# TASK DESCRIPTION:
Using the records below, write out again exactly the lines that begin at the line containing "servers_ok s -> servers_ok (editServer" and end at the line containing "unfold maps_ok, known.", and no other lines.

# Saved entries:
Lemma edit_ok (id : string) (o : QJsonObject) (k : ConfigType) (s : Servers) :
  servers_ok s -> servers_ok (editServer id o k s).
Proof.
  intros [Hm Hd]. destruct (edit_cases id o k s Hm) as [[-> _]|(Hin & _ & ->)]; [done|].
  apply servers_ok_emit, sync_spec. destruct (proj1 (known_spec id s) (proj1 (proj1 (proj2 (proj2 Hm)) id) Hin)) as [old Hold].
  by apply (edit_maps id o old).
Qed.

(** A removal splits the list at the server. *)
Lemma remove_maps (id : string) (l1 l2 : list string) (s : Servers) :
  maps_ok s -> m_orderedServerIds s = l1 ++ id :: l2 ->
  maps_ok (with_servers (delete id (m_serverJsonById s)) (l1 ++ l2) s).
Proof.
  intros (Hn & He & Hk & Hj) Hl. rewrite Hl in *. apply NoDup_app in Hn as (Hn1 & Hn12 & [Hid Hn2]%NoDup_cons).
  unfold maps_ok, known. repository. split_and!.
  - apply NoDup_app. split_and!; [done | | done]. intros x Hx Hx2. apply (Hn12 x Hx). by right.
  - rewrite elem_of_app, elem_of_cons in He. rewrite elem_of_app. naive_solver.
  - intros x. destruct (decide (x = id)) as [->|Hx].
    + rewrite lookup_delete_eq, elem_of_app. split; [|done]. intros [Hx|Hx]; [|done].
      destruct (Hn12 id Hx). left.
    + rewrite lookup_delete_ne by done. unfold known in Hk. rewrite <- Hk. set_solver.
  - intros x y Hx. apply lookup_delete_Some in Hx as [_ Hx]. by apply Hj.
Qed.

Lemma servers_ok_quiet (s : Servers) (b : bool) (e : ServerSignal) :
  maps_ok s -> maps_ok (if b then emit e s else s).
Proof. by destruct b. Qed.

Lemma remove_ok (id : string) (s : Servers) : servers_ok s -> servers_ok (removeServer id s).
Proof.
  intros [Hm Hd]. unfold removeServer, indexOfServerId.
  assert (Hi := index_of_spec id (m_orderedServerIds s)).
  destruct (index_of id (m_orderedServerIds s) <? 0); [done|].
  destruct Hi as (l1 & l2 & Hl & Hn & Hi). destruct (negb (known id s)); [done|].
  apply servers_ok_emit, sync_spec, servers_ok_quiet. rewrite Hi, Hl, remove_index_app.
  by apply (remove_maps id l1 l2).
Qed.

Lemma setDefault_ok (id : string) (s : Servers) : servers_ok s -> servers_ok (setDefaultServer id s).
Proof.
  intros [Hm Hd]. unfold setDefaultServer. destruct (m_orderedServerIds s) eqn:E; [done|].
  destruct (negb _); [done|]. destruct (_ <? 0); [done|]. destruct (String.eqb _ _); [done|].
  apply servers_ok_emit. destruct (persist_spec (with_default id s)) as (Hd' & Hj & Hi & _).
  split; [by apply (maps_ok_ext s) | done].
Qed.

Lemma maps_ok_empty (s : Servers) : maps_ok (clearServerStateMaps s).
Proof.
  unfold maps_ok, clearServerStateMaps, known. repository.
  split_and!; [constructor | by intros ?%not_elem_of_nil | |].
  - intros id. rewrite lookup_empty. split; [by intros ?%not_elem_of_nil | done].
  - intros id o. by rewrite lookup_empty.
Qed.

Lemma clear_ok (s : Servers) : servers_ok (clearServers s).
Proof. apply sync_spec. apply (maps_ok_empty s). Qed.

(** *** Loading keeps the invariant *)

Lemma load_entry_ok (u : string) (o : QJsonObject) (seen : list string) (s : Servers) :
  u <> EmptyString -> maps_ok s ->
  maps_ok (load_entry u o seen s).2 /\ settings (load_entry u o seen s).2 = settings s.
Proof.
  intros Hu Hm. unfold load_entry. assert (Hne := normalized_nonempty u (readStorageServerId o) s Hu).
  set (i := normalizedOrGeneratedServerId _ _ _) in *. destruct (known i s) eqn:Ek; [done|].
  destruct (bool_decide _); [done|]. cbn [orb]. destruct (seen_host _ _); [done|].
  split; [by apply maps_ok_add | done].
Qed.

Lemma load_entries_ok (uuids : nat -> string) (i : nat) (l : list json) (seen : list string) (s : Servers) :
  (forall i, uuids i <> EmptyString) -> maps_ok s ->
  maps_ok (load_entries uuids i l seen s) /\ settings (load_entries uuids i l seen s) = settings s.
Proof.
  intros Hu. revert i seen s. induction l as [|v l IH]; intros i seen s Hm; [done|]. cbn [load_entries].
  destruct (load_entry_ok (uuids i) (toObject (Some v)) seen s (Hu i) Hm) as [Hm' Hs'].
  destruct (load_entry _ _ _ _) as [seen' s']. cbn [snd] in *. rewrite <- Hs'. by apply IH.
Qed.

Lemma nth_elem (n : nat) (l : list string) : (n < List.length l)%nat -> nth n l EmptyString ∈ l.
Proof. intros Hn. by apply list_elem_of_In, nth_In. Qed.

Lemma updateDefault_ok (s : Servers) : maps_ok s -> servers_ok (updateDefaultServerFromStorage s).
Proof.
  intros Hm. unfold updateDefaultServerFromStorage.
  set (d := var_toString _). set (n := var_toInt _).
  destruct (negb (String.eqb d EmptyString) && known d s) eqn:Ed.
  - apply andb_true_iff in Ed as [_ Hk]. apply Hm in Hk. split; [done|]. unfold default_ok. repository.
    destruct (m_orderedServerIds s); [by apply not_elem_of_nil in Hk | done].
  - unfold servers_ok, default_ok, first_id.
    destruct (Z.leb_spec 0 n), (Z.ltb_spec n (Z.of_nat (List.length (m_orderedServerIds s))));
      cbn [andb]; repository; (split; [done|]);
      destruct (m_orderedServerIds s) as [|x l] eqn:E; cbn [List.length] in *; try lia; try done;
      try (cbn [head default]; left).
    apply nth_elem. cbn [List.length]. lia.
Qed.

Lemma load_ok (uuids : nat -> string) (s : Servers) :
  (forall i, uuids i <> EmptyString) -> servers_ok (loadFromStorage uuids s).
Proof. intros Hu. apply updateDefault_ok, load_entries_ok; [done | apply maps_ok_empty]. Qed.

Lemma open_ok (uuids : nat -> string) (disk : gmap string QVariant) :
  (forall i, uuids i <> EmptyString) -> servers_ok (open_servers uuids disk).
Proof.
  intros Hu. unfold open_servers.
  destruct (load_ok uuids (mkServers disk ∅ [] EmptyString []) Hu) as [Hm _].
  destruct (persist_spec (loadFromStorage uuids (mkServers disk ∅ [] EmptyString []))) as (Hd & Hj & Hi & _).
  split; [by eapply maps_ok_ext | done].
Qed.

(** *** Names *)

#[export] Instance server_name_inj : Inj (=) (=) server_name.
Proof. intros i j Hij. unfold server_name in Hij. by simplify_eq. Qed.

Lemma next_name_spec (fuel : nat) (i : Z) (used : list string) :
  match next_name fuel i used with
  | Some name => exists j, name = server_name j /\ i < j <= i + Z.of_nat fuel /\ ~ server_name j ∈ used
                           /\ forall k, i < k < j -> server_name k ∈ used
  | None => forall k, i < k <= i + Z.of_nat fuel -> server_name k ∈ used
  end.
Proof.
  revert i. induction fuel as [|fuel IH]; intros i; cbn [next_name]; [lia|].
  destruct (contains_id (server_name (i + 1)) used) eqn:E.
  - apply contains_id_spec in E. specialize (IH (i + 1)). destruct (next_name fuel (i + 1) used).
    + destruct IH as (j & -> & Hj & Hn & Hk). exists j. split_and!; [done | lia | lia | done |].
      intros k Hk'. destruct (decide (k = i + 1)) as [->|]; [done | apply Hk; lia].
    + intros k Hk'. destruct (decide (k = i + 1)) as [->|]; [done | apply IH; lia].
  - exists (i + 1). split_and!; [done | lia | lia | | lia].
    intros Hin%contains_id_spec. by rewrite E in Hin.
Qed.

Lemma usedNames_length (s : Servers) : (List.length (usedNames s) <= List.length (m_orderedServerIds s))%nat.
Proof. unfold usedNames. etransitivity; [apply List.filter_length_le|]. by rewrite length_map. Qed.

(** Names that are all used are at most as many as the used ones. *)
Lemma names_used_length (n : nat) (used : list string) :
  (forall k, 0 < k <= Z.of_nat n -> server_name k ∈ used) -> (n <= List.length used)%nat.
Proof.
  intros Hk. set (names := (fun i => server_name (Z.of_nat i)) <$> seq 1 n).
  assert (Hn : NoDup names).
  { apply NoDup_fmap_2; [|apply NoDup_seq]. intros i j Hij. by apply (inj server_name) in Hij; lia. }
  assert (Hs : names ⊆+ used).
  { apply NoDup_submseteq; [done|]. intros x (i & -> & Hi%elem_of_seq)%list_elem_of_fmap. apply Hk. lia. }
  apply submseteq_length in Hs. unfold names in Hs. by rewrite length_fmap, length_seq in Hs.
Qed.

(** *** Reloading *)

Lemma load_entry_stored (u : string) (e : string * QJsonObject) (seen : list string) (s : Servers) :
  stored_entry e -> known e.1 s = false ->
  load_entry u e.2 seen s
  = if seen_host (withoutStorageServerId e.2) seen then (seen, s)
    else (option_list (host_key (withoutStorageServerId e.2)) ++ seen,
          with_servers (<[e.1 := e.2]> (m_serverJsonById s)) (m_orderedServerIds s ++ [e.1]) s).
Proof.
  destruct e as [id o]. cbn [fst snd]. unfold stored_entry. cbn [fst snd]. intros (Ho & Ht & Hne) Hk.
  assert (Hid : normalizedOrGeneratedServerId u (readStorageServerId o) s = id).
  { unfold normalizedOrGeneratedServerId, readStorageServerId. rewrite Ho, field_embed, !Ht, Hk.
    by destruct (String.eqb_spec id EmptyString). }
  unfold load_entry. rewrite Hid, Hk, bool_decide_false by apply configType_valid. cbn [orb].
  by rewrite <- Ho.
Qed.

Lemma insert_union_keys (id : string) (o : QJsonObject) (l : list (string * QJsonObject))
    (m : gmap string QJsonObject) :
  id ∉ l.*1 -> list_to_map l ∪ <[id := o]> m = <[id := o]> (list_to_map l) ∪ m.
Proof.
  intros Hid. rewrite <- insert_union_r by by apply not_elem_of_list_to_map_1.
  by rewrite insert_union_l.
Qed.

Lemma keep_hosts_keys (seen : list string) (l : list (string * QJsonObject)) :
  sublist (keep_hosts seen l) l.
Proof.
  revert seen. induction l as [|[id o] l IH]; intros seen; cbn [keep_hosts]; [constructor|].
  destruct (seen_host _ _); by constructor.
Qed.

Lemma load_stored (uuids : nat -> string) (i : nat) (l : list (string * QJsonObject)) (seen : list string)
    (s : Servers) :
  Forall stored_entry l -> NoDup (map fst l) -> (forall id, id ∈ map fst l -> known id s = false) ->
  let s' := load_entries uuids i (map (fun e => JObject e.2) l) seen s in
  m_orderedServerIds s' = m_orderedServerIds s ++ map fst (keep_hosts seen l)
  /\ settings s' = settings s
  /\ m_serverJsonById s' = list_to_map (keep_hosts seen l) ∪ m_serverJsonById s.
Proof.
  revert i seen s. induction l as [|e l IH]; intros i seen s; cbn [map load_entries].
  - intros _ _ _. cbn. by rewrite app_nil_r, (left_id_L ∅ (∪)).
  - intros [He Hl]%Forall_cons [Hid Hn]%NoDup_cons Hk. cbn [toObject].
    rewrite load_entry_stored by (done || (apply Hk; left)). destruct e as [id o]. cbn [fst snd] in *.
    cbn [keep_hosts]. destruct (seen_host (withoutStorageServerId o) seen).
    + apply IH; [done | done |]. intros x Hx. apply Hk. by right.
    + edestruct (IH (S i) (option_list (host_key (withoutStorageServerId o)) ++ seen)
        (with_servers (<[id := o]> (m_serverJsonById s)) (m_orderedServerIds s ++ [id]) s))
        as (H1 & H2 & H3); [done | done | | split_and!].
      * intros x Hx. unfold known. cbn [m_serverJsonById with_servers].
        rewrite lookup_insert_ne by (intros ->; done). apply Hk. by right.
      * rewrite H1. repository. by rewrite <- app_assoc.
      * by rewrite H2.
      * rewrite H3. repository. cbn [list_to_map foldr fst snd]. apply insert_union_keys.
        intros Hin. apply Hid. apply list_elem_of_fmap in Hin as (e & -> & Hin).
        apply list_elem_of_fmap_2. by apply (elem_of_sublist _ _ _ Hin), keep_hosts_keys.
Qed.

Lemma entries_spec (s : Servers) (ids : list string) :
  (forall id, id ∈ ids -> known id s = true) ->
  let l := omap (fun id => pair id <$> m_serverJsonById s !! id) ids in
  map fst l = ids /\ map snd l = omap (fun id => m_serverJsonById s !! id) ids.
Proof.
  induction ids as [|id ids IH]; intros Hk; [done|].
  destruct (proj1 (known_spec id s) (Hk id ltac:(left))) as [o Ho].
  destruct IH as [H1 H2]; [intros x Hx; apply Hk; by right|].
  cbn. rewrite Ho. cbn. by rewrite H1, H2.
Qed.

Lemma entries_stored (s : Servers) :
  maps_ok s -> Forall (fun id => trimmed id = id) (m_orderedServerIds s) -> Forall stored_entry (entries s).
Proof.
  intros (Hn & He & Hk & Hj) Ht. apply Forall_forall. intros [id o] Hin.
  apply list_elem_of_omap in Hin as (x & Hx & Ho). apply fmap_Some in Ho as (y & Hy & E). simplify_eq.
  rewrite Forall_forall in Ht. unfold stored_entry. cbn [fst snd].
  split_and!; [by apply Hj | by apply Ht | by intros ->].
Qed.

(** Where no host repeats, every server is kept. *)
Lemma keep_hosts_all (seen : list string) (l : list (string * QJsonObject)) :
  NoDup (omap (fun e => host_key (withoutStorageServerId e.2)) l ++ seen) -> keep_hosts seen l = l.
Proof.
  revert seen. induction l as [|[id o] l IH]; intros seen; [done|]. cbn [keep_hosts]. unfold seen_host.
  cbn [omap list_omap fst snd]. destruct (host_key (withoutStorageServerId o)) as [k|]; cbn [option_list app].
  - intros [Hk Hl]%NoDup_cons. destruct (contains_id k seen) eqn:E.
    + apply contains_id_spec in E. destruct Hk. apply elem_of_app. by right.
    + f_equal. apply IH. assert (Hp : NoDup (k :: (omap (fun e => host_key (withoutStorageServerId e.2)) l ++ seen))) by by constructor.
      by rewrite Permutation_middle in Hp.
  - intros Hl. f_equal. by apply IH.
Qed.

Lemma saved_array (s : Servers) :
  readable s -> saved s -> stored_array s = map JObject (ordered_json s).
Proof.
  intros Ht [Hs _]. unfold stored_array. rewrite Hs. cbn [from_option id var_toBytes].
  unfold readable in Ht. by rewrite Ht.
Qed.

# REPLY:
  servers_ok s -> servers_ok (editServer id o k s).
Proof.
  intros [Hm Hd]. destruct (edit_cases id o k s Hm) as [[-> _]|(Hin & _ & ->)]; [done|].
  apply servers_ok_emit, sync_spec. destruct (proj1 (known_spec id s) (proj1 (proj1 (proj2 (proj2 Hm)) id) Hin)) as [old Hold].
  by apply (edit_maps id o old).
Qed.

(** A removal splits the list at the server. *)
Lemma remove_maps (id : string) (l1 l2 : list string) (s : Servers) :
  maps_ok s -> m_orderedServerIds s = l1 ++ id :: l2 ->
  maps_ok (with_servers (delete id (m_serverJsonById s)) (l1 ++ l2) s).
Proof.
  intros (Hn & He & Hk & Hj) Hl. rewrite Hl in *. apply NoDup_app in Hn as (Hn1 & Hn12 & [Hid Hn2]%NoDup_cons).
  unfold maps_ok, known. repository. split_and!.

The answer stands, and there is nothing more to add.